### What to produce
Beginning with the first line of the data below, extract each line up to and including the one containing "o_maxTokens : option". Copy them exactly and add nothing.

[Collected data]
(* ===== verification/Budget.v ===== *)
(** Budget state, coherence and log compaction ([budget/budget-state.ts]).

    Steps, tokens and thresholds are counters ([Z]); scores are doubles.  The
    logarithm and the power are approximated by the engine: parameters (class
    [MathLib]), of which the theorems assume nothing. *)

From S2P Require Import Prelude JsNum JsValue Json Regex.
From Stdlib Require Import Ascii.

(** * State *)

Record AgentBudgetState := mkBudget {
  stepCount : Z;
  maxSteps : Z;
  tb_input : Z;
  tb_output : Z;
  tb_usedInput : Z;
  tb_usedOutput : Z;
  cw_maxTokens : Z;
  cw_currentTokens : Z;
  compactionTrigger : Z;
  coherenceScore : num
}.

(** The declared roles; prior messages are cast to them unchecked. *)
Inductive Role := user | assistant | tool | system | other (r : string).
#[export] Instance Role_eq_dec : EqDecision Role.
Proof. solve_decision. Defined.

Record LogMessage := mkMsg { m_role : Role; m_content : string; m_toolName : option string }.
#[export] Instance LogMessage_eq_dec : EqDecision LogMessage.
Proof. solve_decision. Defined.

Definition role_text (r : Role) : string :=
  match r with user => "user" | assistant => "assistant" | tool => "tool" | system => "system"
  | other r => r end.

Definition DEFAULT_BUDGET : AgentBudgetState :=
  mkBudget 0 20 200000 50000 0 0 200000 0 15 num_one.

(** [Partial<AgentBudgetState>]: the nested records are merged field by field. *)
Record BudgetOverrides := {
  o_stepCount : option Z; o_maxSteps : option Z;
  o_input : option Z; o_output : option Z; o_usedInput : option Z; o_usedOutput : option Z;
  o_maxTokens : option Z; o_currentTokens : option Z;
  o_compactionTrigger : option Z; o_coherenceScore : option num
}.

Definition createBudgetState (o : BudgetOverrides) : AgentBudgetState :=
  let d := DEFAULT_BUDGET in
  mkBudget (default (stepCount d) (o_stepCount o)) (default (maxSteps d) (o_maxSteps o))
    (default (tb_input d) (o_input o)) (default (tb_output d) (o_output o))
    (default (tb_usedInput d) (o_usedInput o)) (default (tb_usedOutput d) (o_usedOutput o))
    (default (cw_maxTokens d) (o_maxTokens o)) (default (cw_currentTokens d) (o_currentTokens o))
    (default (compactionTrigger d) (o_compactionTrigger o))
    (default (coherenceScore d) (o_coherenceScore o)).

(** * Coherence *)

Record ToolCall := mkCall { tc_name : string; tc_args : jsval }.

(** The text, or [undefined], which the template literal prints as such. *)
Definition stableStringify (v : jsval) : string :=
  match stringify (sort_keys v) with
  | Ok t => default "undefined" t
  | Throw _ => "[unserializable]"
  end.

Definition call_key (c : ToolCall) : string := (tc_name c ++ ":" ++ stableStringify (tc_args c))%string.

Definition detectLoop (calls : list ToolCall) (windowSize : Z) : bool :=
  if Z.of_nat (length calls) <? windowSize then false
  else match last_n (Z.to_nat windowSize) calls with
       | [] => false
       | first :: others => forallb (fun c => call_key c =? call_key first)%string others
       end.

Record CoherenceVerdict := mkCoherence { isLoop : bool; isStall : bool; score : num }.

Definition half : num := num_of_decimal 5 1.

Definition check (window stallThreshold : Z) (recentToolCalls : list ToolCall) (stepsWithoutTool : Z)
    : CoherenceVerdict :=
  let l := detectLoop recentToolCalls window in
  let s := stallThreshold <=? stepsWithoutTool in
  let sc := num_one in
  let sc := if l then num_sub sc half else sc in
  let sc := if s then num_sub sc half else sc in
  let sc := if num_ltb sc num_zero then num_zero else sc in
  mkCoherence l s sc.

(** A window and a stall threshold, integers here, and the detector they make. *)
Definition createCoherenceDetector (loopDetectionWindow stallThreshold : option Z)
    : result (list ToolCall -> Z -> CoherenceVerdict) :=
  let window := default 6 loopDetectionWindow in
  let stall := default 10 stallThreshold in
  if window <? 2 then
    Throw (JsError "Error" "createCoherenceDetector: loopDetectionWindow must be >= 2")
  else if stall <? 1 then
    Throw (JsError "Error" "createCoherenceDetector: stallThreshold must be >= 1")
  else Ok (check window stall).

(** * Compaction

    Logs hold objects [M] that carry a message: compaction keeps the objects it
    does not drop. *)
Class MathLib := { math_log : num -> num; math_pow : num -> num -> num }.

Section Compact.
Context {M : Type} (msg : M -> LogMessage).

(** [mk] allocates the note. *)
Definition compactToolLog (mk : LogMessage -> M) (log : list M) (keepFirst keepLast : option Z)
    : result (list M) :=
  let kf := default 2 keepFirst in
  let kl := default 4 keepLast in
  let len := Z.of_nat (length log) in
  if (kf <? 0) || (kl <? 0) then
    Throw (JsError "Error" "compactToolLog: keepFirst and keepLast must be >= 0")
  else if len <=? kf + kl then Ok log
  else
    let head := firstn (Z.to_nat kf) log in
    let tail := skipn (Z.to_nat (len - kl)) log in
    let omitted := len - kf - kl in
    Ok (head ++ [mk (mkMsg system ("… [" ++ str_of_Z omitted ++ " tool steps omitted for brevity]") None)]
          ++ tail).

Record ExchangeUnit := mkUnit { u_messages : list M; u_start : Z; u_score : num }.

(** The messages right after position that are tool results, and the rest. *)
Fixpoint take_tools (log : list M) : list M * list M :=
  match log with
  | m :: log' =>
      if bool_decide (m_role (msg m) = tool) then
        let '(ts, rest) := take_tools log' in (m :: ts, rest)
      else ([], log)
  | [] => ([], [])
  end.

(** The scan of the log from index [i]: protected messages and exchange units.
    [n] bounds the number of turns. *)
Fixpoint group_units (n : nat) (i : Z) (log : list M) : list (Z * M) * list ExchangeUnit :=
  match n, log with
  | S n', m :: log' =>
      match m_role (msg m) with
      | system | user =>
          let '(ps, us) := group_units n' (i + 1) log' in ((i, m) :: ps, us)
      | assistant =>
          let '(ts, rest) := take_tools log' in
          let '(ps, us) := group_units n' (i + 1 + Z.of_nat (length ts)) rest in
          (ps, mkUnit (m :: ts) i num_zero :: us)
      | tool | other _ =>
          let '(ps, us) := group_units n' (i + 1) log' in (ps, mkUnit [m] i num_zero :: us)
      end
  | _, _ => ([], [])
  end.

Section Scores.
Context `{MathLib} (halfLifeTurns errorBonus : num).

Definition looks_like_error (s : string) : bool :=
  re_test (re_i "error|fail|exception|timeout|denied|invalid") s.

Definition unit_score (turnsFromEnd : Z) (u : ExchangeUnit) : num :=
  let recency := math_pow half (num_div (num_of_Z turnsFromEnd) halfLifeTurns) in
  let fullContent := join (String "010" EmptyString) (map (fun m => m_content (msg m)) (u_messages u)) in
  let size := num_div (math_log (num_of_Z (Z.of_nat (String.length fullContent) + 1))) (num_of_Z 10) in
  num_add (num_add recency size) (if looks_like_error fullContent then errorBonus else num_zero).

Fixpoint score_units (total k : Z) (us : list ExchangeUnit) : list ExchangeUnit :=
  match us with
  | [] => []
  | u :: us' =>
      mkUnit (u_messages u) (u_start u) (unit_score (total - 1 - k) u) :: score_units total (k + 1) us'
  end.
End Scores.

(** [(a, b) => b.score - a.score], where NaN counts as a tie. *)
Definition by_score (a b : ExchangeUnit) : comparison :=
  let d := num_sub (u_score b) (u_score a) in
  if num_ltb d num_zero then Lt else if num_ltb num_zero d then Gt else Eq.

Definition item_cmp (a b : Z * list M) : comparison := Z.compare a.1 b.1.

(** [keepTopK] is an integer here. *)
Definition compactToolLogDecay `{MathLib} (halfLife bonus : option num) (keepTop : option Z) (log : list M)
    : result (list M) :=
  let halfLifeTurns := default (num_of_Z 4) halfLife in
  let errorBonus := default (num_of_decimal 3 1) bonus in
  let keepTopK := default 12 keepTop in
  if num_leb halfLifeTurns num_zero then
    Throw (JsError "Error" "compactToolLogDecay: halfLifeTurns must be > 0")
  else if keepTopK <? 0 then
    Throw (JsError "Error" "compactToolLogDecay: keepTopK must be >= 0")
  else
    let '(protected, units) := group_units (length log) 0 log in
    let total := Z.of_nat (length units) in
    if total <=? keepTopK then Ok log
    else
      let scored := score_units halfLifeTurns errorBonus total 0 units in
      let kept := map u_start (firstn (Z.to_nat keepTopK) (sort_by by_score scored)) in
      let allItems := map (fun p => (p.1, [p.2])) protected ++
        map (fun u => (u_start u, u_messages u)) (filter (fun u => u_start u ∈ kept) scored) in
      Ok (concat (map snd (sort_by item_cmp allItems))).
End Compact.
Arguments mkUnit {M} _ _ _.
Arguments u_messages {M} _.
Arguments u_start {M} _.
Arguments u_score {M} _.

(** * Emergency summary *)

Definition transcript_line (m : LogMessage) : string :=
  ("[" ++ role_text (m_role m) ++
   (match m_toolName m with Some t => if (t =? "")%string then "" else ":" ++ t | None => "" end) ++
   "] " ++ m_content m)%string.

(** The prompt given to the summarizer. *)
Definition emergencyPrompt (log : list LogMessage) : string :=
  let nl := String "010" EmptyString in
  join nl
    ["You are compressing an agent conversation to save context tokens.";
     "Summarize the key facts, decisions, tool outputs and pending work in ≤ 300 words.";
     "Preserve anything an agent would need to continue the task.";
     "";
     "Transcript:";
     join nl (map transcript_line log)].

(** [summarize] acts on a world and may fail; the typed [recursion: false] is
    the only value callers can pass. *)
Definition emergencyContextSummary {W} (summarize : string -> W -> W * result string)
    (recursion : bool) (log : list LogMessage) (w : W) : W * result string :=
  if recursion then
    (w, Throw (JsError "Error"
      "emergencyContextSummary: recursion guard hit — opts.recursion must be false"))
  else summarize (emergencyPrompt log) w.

### Problem solution
(* ===== verification/Budget.v ===== *)
(** Budget state, coherence and log compaction ([budget/budget-state.ts]).

    Steps, tokens and thresholds are counters ([Z]); scores are doubles.  The
    logarithm and the power are approximated by the engine: parameters (class
    [MathLib]), of which the theorems assume nothing. *)

From S2P Require Import Prelude JsNum JsValue Json Regex.
From Stdlib Require Import Ascii.

(** * State *)

Record AgentBudgetState := mkBudget {
  stepCount : Z;
  maxSteps : Z;
  tb_input : Z;
  tb_output : Z;
  tb_usedInput : Z;
  tb_usedOutput : Z;
  cw_maxTokens : Z;
  cw_currentTokens : Z;
  compactionTrigger : Z;
  coherenceScore : num
}.

(** The declared roles; prior messages are cast to them unchecked. *)
Inductive Role := user | assistant | tool | system | other (r : string).
#[export] Instance Role_eq_dec : EqDecision Role.
Proof. solve_decision. Defined.

Record LogMessage := mkMsg { m_role : Role; m_content : string; m_toolName : option string }.
#[export] Instance LogMessage_eq_dec : EqDecision LogMessage.
Proof. solve_decision. Defined.

Definition role_text (r : Role) : string :=
  match r with user => "user" | assistant => "assistant" | tool => "tool" | system => "system"
  | other r => r end.

Definition DEFAULT_BUDGET : AgentBudgetState :=
  mkBudget 0 20 200000 50000 0 0 200000 0 15 num_one.

(** [Partial<AgentBudgetState>]: the nested records are merged field by field. *)
Record BudgetOverrides := {
  o_stepCount : option Z; o_maxSteps : option Z;
  o_input : option Z; o_output : option Z; o_usedInput : option Z; o_usedOutput : option Z;
  o_maxTokens : option Z; o_currentTokens : option Z;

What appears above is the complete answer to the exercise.